If your child wants to learn to play the guitar, you might be tempted to let them use online videos and other resources like chord charts and tabs to help them teach themselves. Guitar is an easier instrument to self-teach, but kids can benefit from real guitar lessons for several reasons. Learn why taking actual lessons might be better than a DIY approach to learning guitar. 

1. Fitting the instrument properly

A guitar teacher may have an array of guitars to chose from and can help your child begin with a guitar that properly fits their body. This way, you know what size of instrument to rent or buy. The guitar is cumbersome, and can be hard for children to handle, so using a large, adult-sized guitar can make learning difficult.

2. Avoiding bad habits

Self-trained guitarists learn bad habits in order to make playing easier at first but then playing becomes harder later.
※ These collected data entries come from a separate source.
Lemma impl_spec b o : bo_wf b -> exists b' a, impl_step b o = Some (b', a) /\ bo_wf b' /\ spec_step (view b) o = (view b', a).
Proof.
  intros W. destruct o as [x|x| | | | | | | |]; cbn [impl_step spec_step].
  - destruct (Add_offer b x W) as (b' & w & r & -> & W' & -> & _). by exists b', (AAdded r).
  - rewrite TryAdd_Add. destruct (Add_offer b x W) as (b' & w & r & -> & W' & -> & _). by exists b', (AAdded (Some (default false r))).
  - pose proof (Take_spec b W) as K. cbn. destruct (contents b) as [|x q] eqn:Q.
    + rewrite K. exists b, (ATaken zero false). done.
    + destruct K as (b' & -> & W' & Q' & Sb & D). exists b', (ATaken x true). split; [done|]. split; [done|]. by rewrite (view_eq b b' _ _ Sb Q' D).
  - destruct (Drain_spec b W) as (b' & w & -> & W' & Q & Sb & D & _). exists b', (AAll (contents b)). split; [done|]. split; [done|].
    by rewrite (view_eq b b' _ _ Sb Q D).
  - destruct (Clear_spec b W) as (b' & -> & W' & Q & Sb & D). exists b', ANone. split; [done|]. split; [done|]. by rewrite (view_eq b b' _ _ Sb Q D).
  - rewrite (Peek_spec b W). cbn. destruct (contents b) as [|x q]; [by exists b, (ATaken zero false)|by exists b, (ATaken x true)].
  - exists b, (ALen (Len b)). split; [done|]. split; [done|]. cbn. by rewrite length_contents.
  - exists b, (AStats (Stats b)). split; [done|]. split; [done|]. cbn. by rewrite length_contents.
  - eexists _, _. split; [done|]. split; [by destruct W; constructor|done].
  - eexists _, _. split; [done|]. split; [by destruct W; constructor|done].
Qed.

Lemma run_refines b os : bo_wf b -> exists b' l, impl_run b os = Some (b', l) /\ bo_wf b' /\ spec_run (view b) os = (view b', l).
Proof.
  revert b. induction os as [|o os IH]; intros b W; cbn; [by exists b, []|].
  destruct (impl_spec b o W) as (b1 & a & -> & W1 & ->). cbn. destruct (IH b1 W1) as (b2 & l & -> & W2 & ->). by exists b2, (a :: l).
Qed.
For example, most guitarists begin by learning on an acoustic guitar. They start by learning some chords and strum patterns. However, the strumming hand needs to be held properly in order to mute or unmute the unplayed strings or played strings, depending on the desired sound. Once you plug a guitar into an amp, the sound of your hand brushing against the strings becomes audible and makes for some messy and even unpleasant music. It's hard to change the way your hand sits on the guitar after teaching yourself to play one way. Start your child off right by getting professional lessons at the start. Proper form is just as important for the guitar as it is for the piano or violin. 

3. Musical theory and training

You can learn to play a song on the guitar without learning any of the notes, any of the song theory, or even any of the strong names. A self-taught guitarist might be able to play plenty fo tabs or even strum the chords of some songs, but if you ask them to compose or give you a note on the guitar, they will be lost. A good guitarist can improvise, follow along, and pick up tunes by knowing the theory of how the guitar works and how music is adapted to guitar. Your child will learn this ability with lessons.

4. Encouragement during the initial starting phase.

Starting guitar is the hardest part of getting going. Your child's fingers and wrists might be sore from pushing down strings, and they might want to quit. A professional teacher can be more influential than a parent or internet video in helping a kid feel confident enough to keep playing.